Repeat the listing below in full, keeping each word as given.

----- Data shown -----

Lemma GetAppErr_preserves_existing_witness :
  carrier_ok "traceMeta" sample_heap_full (sample_ctx "traceMeta") = true ∧
  nil_or_allocated (customErrs sample_heap_full) (Some 1%positive) = true ∧
  AppError_at sample_heap_full (Some 1%positive) sample_AppError
    sample_definition ∧
  ∃ e h1,
    GetAppErr "traceMeta" (sample_ctx "traceMeta") (Some sample_err)
      (Some 1%positive) 503 [] sample_heap_full = Ok (e, h1) ∧
    e ≠ Some 1%positive ∧
    accessors_return h1 (Some 1%positive) (Some sample_err)
      "unexpected error occurred" 500 "ERR_SVC_1003" ["ERR_SVC_1003"] AnyNil ∧
    template_of h1 (Some 1%positive) = Some sample_template.
Proof.
  assert (He : AppError_at sample_heap_full (Some 1%positive)
                 sample_AppError sample_definition)
    by (split; reflexivity).
  split; [reflexivity|]. split; [reflexivity|]. split; [exact He|].
  exact (GetAppErr_preserves_existing "traceMeta" (sample_ctx "traceMeta")
           sample_err (Some 1%positive) 503 [] sample_heap_full
           (Some 1%positive) sample_AppError sample_definition
           eq_refl eq_refl He).
Defined.

Lemma GetAppErr_twice_independent_witness :
  carrier_ok "traceMeta" sample_heap (sample_ctx "traceMeta") = true ∧
  customErrs sample_heap !! 1%positive = Some sample_template ∧
  ∃ e1 e2 h2,
    GetAppErr_twice "traceMeta" (sample_ctx "traceMeta") (Some sample_err)
      (Some (errorString "second failure")) (Some 1%positive) 503 500
      sample_heap = Ok ((e1, e2), h2) ∧
    e1 ≠ e2 ∧
    ∃ h3,
      apply_ops e1 [OpAddErrCode "ERR_NETWORK_TIMEOUT"; OpSetMsg "timeout"] h2
      = Ok (tt, h3) ∧
      accessors_return h3 e2 (Some (errorString "second failure"))
        "service temporarily unavailable" 500 "ERR_SVC_1005" ["ERR_SVC_1005"]
        AnyNil.
Proof.
  split; [reflexivity|]. split; [reflexivity|].
  destruct (GetAppErr_twice_independent "traceMeta" (sample_ctx "traceMeta")
              sample_err (errorString "second failure") 1%positive
              sample_template 503 500 sample_heap eq_refl eq_refl)
    as (e1 & e2 & h2 & E & Hne & Hops).
  exists e1, e2, h2. split; [exact E|]. split; [exact Hne|].
  destruct (Hops [OpAddErrCode "ERR_NETWORK_TIMEOUT"; OpSetMsg "timeout"])
    as (h3 & E3 & Hacc & _).
  exists h3. split; [exact E3|exact Hacc].
Defined.

Lemma AddTraceLogs_append_witness :
  Context_Value
    (WithValue Background "traceMeta" (AnyTraceMetaPtr (Some 1%positive)))
    "traceMeta" = AnyTraceMetaPtr (Some 1%positive) ∧
  traceMetas sample_heap !! 1%positive = Some sample_TraceMeta ∧
  AddTraceLogs "traceMeta" (sample_ctx "traceMeta") ["first"; "second"; "third"]
    sample_heap
  = Ok (tt, mkHeap {[ 1%positive := mkTraceMeta [] ["first"; "second"; "third"] ∅ ]}
                   (customErrs sample_heap) (appErrors sample_heap)).
Proof.
  split; [reflexivity|]. split; [reflexivity|].
  exact (AddTraceLogs_append "traceMeta"
           (WithValue Background "traceMeta" (AnyTraceMetaPtr (Some 1%positive)))
           1%positive ["first"; "second"; "third"] eq_refl sample_heap
           sample_TraceMeta eq_refl).
Defined.

Lemma nil_TraceMeta_panics_witness :
  Context_Value (nil_TraceMeta_ctx "traceMeta") "traceMeta"
  = AnyTraceMetaPtr None ∧
  AddTraceLog "traceMeta" (Some (nil_TraceMeta_ctx "traceMeta")) "db timeout"
    sample_heap = Panic ∧
  GetAppErr "traceMeta" (Some (nil_TraceMeta_ctx "traceMeta")) (Some sample_err)
    (Some 1%positive) 503 [] sample_heap = Panic.
Proof.
  split; [reflexivity|].
  exact (nil_TraceMeta_panics "traceMeta" (nil_TraceMeta_ctx "traceMeta")
           "db timeout" (Some sample_err) (Some 1%positive) 503 [] sample_heap
           eq_refl).
Defined.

-----

● **Exercise result**
Lemma GetAppErr_preserves_existing_witness :
  carrier_ok "traceMeta" sample_heap_full (sample_ctx "traceMeta") = true ∧
  nil_or_allocated (customErrs sample_heap_full) (Some 1%positive) = true ∧
  AppError_at sample_heap_full (Some 1%positive) sample_AppError
    sample_definition ∧
  ∃ e h1,
    GetAppErr "traceMeta" (sample_ctx "traceMeta") (Some sample_err)
      (Some 1%positive) 503 [] sample_heap_full = Ok (e, h1) ∧
    e ≠ Some 1%positive ∧
    accessors_return h1 (Some 1%positive) (Some sample_err)
      "unexpected error occurred" 500 "ERR_SVC_1003" ["ERR_SVC_1003"] AnyNil ∧
    template_of h1 (Some 1%positive) = Some sample_template.
Proof.
  assert (He : AppError_at sample_heap_full (Some 1%positive)
                 sample_AppError sample_definition)
    by (split; reflexivity).
  split; [reflexivity|]. split; [reflexivity|]. split; [exact He|].
  exact (GetAppErr_preserves_existing "traceMeta" (sample_ctx "traceMeta")
           sample_err (Some 1%positive) 503 [] sample_heap_full
           (Some 1%positive) sample_AppError sample_definition
           eq_refl eq_refl He).
Defined.

Lemma GetAppErr_twice_independent_witness :
  carrier_ok "traceMeta" sample_heap (sample_ctx "traceMeta") = true ∧
  customErrs sample_heap !! 1%positive = Some sample_template ∧
  ∃ e1 e2 h2,
    GetAppErr_twice "traceMeta" (sample_ctx "traceMeta") (Some sample_err)
      (Some (errorString "second failure")) (Some 1%positive) 503 500
      sample_heap = Ok ((e1, e2), h2) ∧
    e1 ≠ e2 ∧
    ∃ h3,
      apply_ops e1 [OpAddErrCode "ERR_NETWORK_TIMEOUT"; OpSetMsg "timeout"] h2
      = Ok (tt, h3) ∧
      accessors_return h3 e2 (Some (errorString "second failure"))
        "service temporarily unavailable" 500 "ERR_SVC_1005" ["ERR_SVC_1005"]
        AnyNil.
Proof.
  split; [reflexivity|]. split; [reflexivity|].
  destruct (GetAppErr_twice_independent "traceMeta" (sample_ctx "traceMeta")
              sample_err (errorString "second failure") 1%positive
              sample_template 503 500 sample_heap eq_refl eq_refl)
    as (e1 & e2 & h2 & E & Hne & Hops).
  exists e1, e2, h2. split; [exact E|]. split; [exact Hne|].
  destruct (Hops [OpAddErrCode "ERR_NETWORK_TIMEOUT"; OpSetMsg "timeout"])
    as (h3 & E3 & Hacc & _).
  exists h3. split; [exact E3|exact Hacc].
Defined.

Lemma AddTraceLogs_append_witness :
  Context_Value
    (WithValue Background "traceMeta" (AnyTraceMetaPtr (Some 1%positive)))
    "traceMeta" = AnyTraceMetaPtr (Some 1%positive) ∧
  traceMetas sample_heap !! 1%positive = Some sample_TraceMeta ∧
  AddTraceLogs "traceMeta" (sample_ctx "traceMeta") ["first"; "second"; "third"]
    sample_heap
  = Ok (tt, mkHeap {[ 1%positive := mkTraceMeta [] ["first"; "second"; "third"] ∅ ]}
                   (customErrs sample_heap) (appErrors sample_heap)).
Proof.
  split; [reflexivity|]. split; [reflexivity|].
  exact (AddTraceLogs_append "traceMeta"
           (WithValue Background "traceMeta" (AnyTraceMetaPtr (Some 1%positive)))
           1%positive ["first"; "second"; "third"] eq_refl sample_heap
           sample_TraceMeta eq_refl).
Defined.

Lemma nil_TraceMeta_panics_witness :
  Context_Value (nil_TraceMeta_ctx "traceMeta") "traceMeta"
  = AnyTraceMetaPtr None ∧
  AddTraceLog "traceMeta" (Some (nil_TraceMeta_ctx "traceMeta")) "db timeout"
    sample_heap = Panic ∧
  GetAppErr "traceMeta" (Some (nil_TraceMeta_ctx "traceMeta")) (Some sample_err)
    (Some 1%positive) 503 [] sample_heap = Panic.
Proof.
  split; [reflexivity|].
  exact (nil_TraceMeta_panics "traceMeta" (nil_TraceMeta_ctx "traceMeta")
           "db timeout" (Some sample_err) (Some 1%positive) 503 [] sample_heap
           eq_refl).
Defined.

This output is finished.